・Introduction

数学の一分野としての確率論は16-17世紀くらいに賭博に関する研究をきっかけに成立したと言われるが、現代的な意味での確率論が最初に整備されたのは1933年にロシア人の数学者アンドレイ・コルモゴロフが確率の公理を定めた時であるというのが一般的な見解のようだ。しかし、一部の人はこの公理に欠陥があるのではないか?と議論している。以下、オーストラリアの科学哲学者 Allan Hajekの論文"Conditionak Probability"の議論を抜粋して紹介する。

 

・コルモゴロフの公理と比による分析

コルモゴロフの確率公理は、以下の三つから構成される

 

「空でない集合Ω、Ωの部分集合F,そしてFから実数への関数Pを考えた時、

1. 全てのA∈Fについて、P(A)≧0

2. P(Ω)=1

3. 全てのA,B ∈ FについてA∩B = ∅  の時、P(A∪B) = P(A)+P(B)」

 

ここでPを確率関数、<Ω,F,P>を確率空間と呼ぶ。

 

この公理に基づいて、コルモゴロフは条件付き確率を以下のように定義する

 

P(A|B)=P(A∩B)/P(B) (ただし、P(B)>0 )

 

ここで、「無条件確率こそが確率の根源的概念であり、条件付き確率は無条件付き確率の比として定義される」という点が重要である。

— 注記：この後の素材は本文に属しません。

(** * libsuspend: the autosuspend engine of android_system_core

    A shallow embedding of [libsuspend/autosuspend.c],
    [libsuspend/autosuspend_earlysuspend.c] and
    [libsuspend/autosuspend_wakeup_count.c].

    The C statics become the fields of one [world] record, the answers of
    the kernel (system properties, sysfs nodes, semaphore and thread calls)
    are read from a [kernel] record, and every function runs in a small
    monad that threads the world, records the observable system calls in a
    trace and can block (a blocked call has no result yet). *)

From stdpp Require Import base strings list gmap.
From Stdlib Require Import ZArith Lia Ascii String.

Local Open Scope string_scope.
Local Open Scope list_scope.
Local Open Scope Z_scope.

(** ** Constants *)

(** [linux/input-event-codes.h] *)
Definition EV_SYN : Z := 0.
Definition EV_KEY : Z := 1.
Definition SYN_REPORT : Z := 0.
Definition KEY_POWER : Z := 116.
Definition KEY_WAKEUP : Z := 143.

(** [autosuspend_ops.h] and the [#define]s of the three files *)
Definition SYS_POWER_STATE : string := "/sys/power/state".
Definition SYS_POWER_WAKEUP_COUNT : string := "/sys/power/wakeup_count".
Definition EARLYSUSPEND_WAIT_FOR_FB_SLEEP : string := "/sys/power/wait_for_fb_sleep".
Definition EARLYSUSPEND_WAIT_FOR_FB_WAKE : string := "/sys/power/wait_for_fb_wake".
Definition MAX_POWERBTNS : nat := 3.

Definition default_sleep_state : string := "mem".
Definition fallback_sleep_state : string := "freeze".
Definition pwr_state_on : string := "on".
Lemma GetSubtaskCntGroupByStates_counts_witness :
  let table := [sample_subtask_row 7 1 1 "n1" "pending" None;
                sample_subtask_row 8 1 1 "n2" "running" None;
                sample_subtask_row 9 1 1 "n1" "pending" None;
                sample_subtask_row 10 1 2 "n1" "failed" None] in
  let se := session_on (set_subtasks table empty_db) 100 [] in
  exists res,
    fst (GetSubtaskCntGroupByStates 1 1 se) = inr res
    /\ res !! "pending" = Some 2 /\ res !! "running" = Some 1
    /\ res !! "failed" = None.
Proof.
  intros table se.
  destruct (GetSubtaskCntGroupByStates_counts 1 1 se eq_refl) as (res & Hres & Hcnt).
  exists res. split; [exact Hres|]. rewrite !Hcnt. repeat split.
Defined.

(** Two active subtasks of one task on "n1", a finished one on "n2". *)
Lemma GetUsedSlotsOnNodes_counts_task_once_witness :
  let table := [sample_subtask_row 7 1 1 "n1" "running" None;
                sample_subtask_row 8 1 1 "n1" "pending" None;
                sample_subtask_row 9 1 1 "n2" "succeed" None] in
  let se := session_on (set_subtasks table empty_db) 100 [] in
  exists slots,
    fst (GetUsedSlotsOnNodes se) = inr slots
    /\ slots !! "n1" = Some 1 /\ slots !! "n2" = None.
Proof.
  intros table se.
  destruct (GetUsedSlotsOnNodes_counts_task_once "n1" 1 1 se eq_refl)
    as (slots & Hres & Hn1 & Hnone).
  - exists (sample_subtask_row 7 1 1 "n1" "running" None).
    split; [left; reflexivity|split; reflexivity].
  - intros r [<-|[<-|[<-|[]]]] He Ha; try discriminate; split; reflexivity.
  - exists slots. split; [exact Hres|]. split; [exact Hn1|].
    apply Hnone. intros r [<-|[<-|[<-|[]]]] He; try discriminate; reflexivity.
Defined.

End MoreSamples.
(** C9.  From a state that satisfies the invariant, with a capacity of at
    least 1, [set(key, value)] returns and removes at most one key,
    [evicted]: it is the front of the recency order, is not [key], and is
    removed only when [key] is new and the cache is full.  Every other key
    than [key] and [evicted] keeps its entry, and these keys keep their
    relative order. *)
Theorem setArchive_frame cfg fuel now key value st :
  cache_inv cfg st → 1 ≤ capacity cfg → 1 ≤ fuel →
  ∃ st' (evicted : option string),
    setArchive cfg fuel now key value st = Some st'
    ∧ (evicted = None
       ∨ (is_Some evicted
          ∧ evicted = head (_archiveOrder st)
          ∧ evicted ≠ Some key
          ∧ _archiveStore st !! key = None
          ∧ length (_archiveOrder st) = capacity cfg))
    ∧ (∀ k, is_Some (_archiveStore st !! k) →
            _archiveStore st' !! k = None → evicted = Some k)
    ∧ (∀ k, k ≠ key → evicted ≠ Some k →
            _archiveStore st' !! k = _archiveStore st !! k)
    ∧ filter (λ k, k ≠ key) (_archiveOrder st')
      = filter (λ k, k ≠ key ∧ evicted ≠ Some k) (_archiveOrder st).
Proof.
  intros Hinv Hcap Hfuel. pose proof Hinv as (Hnd & Hdom & Hlen).
  destruct (setArchive_inv_terminates cfg fuel now key value st)
    as [st' Hset]; [done..|].
  exists st'.
  assert (filter (λ k, k ≠ key) [key] = []) as Hk
    by (by rewrite filter_cons_False, filter_nil by (intros ?; done)).
  destruct (setArchive_cases _ _ _ _ _ _ _ Hinv Hset)
    as [[Hin ->]|[(Hnone & Hlt & ->)|(Hnone & Hfull & k0 & r & Ho & ->)]].
  - exists None. simpl. split_and!; [done | by left | | | ].
    + intros k Hsome. destruct (decide (k = key)) as [->|Hne].
      * by rewrite lookup_insert_eq.
      * rewrite lookup_insert_ne by done. intros E. rewrite E in Hsome.
        by destruct Hsome.
    + intros k Hne _. by rewrite lookup_insert_ne.
    + unfold push. rewrite filter_app, Hk, app_nil_r.
      rewrite remove_from_order_filter by done.
      rewrite list_filter_filter. apply list_filter_iff. intros k.
      split; [intros []; by split | intros [? _]; by split].
  - exists None. simpl. split_and!; [done | by left | | | ].
    + intros k Hsome. destruct (decide (k = key)) as [->|Hne].
      * by rewrite lookup_insert_eq.
      * rewrite lookup_insert_ne by done. intros E. rewrite E in Hsome.
        by destruct Hsome.
    + intros k Hne _. by rewrite lookup_insert_ne.
    + unfold push. rewrite filter_app, Hk, app_nil_r.
      apply list_filter_iff. intros k. split; [by split | by intros []].
  - assert (key ∉ _archiveOrder st) as Hnin.
    { rewrite (inv_elem_of cfg) by done. rewrite Hnone. by intros []. }
    rewrite Ho in *. apply NoDup_cons in Hnd as [Hk0 Hr].
    apply not_elem_of_cons in Hnin as [Hne0 Hnin].
    exists (Some k0). simpl. split_and!; [done | right | | | ].
    + split_and!; [by eexists | done | congruence | done | done].
    + intros k Hsome. destruct (decide (k = key)) as [->|Hne].
      * by rewrite lookup_insert_eq.
      * rewrite lookup_insert_ne by done.
        destruct (decide (k = k0)) as [->|Hne']; [done|].
        rewrite lookup_delete_ne by done. intros E. rewrite E in Hsome.
        by destruct Hsome.
    + intros k Hne Hev. rewrite lookup_insert_ne by done.
      rewrite lookup_delete_ne; [done|]. intros ->. by apply Hev.
    + unfold push. rewrite filter_app, Hk, app_nil_r.
      rewrite filter_cons_False by (intros [_ ?]; done).
      apply filter_ext_elem. intros k Hkr. split; [|by intros []].
      intros Hne. split; [done|]. intros [= ->]. done.
Qed.

(** C10.  [has(key)] leaves the state exactly as it found it: the same
    mapping with the same entries and timestamps and the same recency order,
    also when the entry of [key] is older than [ttl]. *)
Theorem has_no_side_effect key st :
  (has key st).2 = st
  ∧ _archiveStore (has key st).2 = _archiveStore st
  ∧ _archiveOrder (has key st).2 = _archiveOrder st
  ∧ ∀ cfg now item,
      _archiveStore st !! key = Some item → expired cfg now item = true →
      _archiveStore (has key st).2 !! key = Some item.
Proof. by split_and!. Qed.

(** * The claims at concrete inputs *)

Example example_cache_reached :
  run example_config 1
    [(0%Z, CallSet "a" example_value); (10%Z, CallSet "b" example_value)]
    empty_cache = Some example_cache.
Proof. vm_compute. reflexivity. Qed.

Example example_calls_result :
  run example_config 1 example_calls empty_cache
  = Some (Cache {[ "c" := stamp 30 example_value ]} ["c"]).
Proof. vm_compute. reflexivity. Qed.

Lemma order_mapping_consistency_witness :
  ∃ st',
    run example_config 1 example_calls empty_cache = Some st'
    ∧ (∀ k, k ∈ _archiveOrder st' ↔ is_Some (_archiveStore st' !! k))
    ∧ NoDup (_archiveOrder st')
    ∧ base.size (_archiveStore st') = length (_archiveOrder st')
    ∧ length (_archiveOrder st') ≤ capacity example_config
    ∧ (∀ k, k ∈ keys (getArchiveCacheStats example_config st').1
            ↔ (has k st').1 = true).
Proof.
  eexists. split; [vm_compute; reflexivity|].
  apply (proj2 (order_mapping_consistency example_config 1 example_calls)).
  vm_compute. reflexivity.
Defined.

Lemma setArchive_post_witness :
  ∃ st1 st2 item,
    setArchive example_config 1 0 "k" example_value empty_cache = Some st1
    ∧ setArchive example_config 1 90 "k" stamped_value st1 = Some st2
    ∧ length (_archiveOrder st2) ≤ capacity example_config
    ∧ last (_archiveOrder st2) = Some "k"
    ∧ _archiveStore st2 !! "k" = Some item
    ∧ item !! "timestamp" = Some (JNum 90)
    ∧ item !! "archiveType" = stamped_value !! "archiveType"
    ∧ item !! "buffer" = stamped_value !! "buffer"
    ∧ (getArchive example_config 100 "k" st2).1 = Some item
    ∧ (getArchive example_config 150 "k" st2).1 = Some item.
Proof.
  assert (setArchive example_config 1 0 "k" example_value empty_cache
          = Some (Cache {[ "k" := stamp 0 example_value ]} ["k"])) as H1
    by (vm_compute; reflexivity).
  assert (setArchive example_config 1 90 "k" stamped_value
            (Cache {[ "k" := stamp 0 example_value ]} ["k"])
          = Some (Cache {[ "k" := stamp 90 stamped_value ]} ["k"])) as H2
    by (vm_compute; reflexivity).
  destruct (proj2 (setArchive_post example_config 1 90 "k" stamped_value
                     (Cache {[ "k" := stamp 0 example_value ]} ["k"])) _ H2)
    as (Hlen & Hlast & _ & _ & item & Hitem & Hts & Hf & Hget).
  exists (Cache {[ "k" := stamp 0 example_value ]} ["k"]),
         (Cache {[ "k" := stamp 90 stamped_value ]} ["k"]), item.
  assert (100 - 90 ≤ ttl example_config)%Z as T1 by (simpl; lia).
  assert (150 - 90 ≤ ttl example_config)%Z as T2 by (simpl; lia).
  assert ("archiveType" ≠ "timestamp") as F1 by discriminate.
  assert ("buffer" ≠ "timestamp") as F2 by discriminate.
  exact (conj H1 (conj H2 (conj Hlen (conj Hlast (conj Hitem (conj Hts
          (conj (Hf _ F1) (conj (Hf _ F2)
             (conj (Hget _ T1) (Hget _ T2)))))))))).
Defined.

Lemma getArchive_spec_witness :
  cache_inv example_config example_cache
  ∧ (_archiveStore example_cache !! "zz" = None
     ∧ getArchive example_config 50 "zz" example_cache = (None, example_cache))
  ∧ (_archiveStore example_cache !! "a" = Some (stamp 0 example_value)
     ∧ stamp 0 example_value !! "timestamp" = Some (JNum 0)
     ∧ (ttl example_config < 150 - 0)%Z
     ∧ (getArchive example_config 150 "a" example_cache).1 = None
     ∧ _archiveStore (getArchive example_config 150 "a" example_cache).2 !! "a"
       = None
     ∧ "a" ∉ _archiveOrder (getArchive example_config 150 "a" example_cache).2)
  ∧ (_archiveStore example_cache !! "a" = Some (stamp 0 example_value)
     ∧ (50 - 0 ≤ ttl example_config)%Z
     ∧ (getArchive example_config 50 "a" example_cache).1
       = Some (stamp 0 example_value)
     ∧ _archiveStore (getArchive example_config 50 "a" example_cache).2
       = _archiveStore example_cache
     ∧ last (_archiveOrder (getArchive example_config 50 "a" example_cache).2)
       = Some "a").
Proof.
  assert (cache_inv example_config example_cache) as Hinv
    by (apply (bool_decide_unpack _); vm_compute; exact I).
  assert (_archiveStore example_cache !! "zz" = None) as Hzz
    by (vm_compute; reflexivity).
  assert (_archiveStore example_cache !! "a" = Some (stamp 0 example_value))
    as Ha by (vm_compute; reflexivity).
  assert (stamp 0 example_value !! "timestamp" = Some (JNum 0)) as Hts
    by (vm_compute; reflexivity).
  assert (ttl example_config < 150 - 0)%Z as Hold by (simpl; lia).
  assert (50 - 0 ≤ ttl example_config)%Z as Hnew by (simpl; lia).
  destruct (getArchive_spec example_config 150 "a" example_cache Hinv)
    as (_ & Hexp & _).
  destruct (getArchive_spec example_config 50 "a" example_cache Hinv)
    as (_ & _ & Hfresh).
  destruct (getArchive_spec example_config 50 "zz" example_cache Hinv)
    as (Habs & _ & _).
  destruct (Hexp _ _ Ha Hts Hold) as (E1 & _ & _ & E2 & E3).
  destruct (Hfresh _ _ Ha Hts Hnew) as (F1 & F2 & _ & F3).
  split; [exact Hinv|]. split; [exact (conj Hzz (Habs Hzz))|].
  split; [exact (conj Ha (conj Hts (conj Hold (conj E1 (conj E2 E3)))))|].
  exact (conj Ha (conj Hnew (conj F1 (conj F2 F3)))).
Defined.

Hajekは、条件付き確率をこの定義で捉えることが一見合理的であり、多くの成功を収めていることを2〜3節で解説している。

 

・比による分析の孕む問題点

しかし、実は条件付き確率を比に基づいて定義するべきではない、というのがHajekの見解である。その根拠となるのは、

・条件付き確率を与えることが(直観的に)妥当であるように思われるが、コルモゴロフの与えた定義では条件付き確率を与えられない例が存在する

ということだ。

 

そうした例の中で特に重要なのが、P(A|B)においてP(B)=0の場合である。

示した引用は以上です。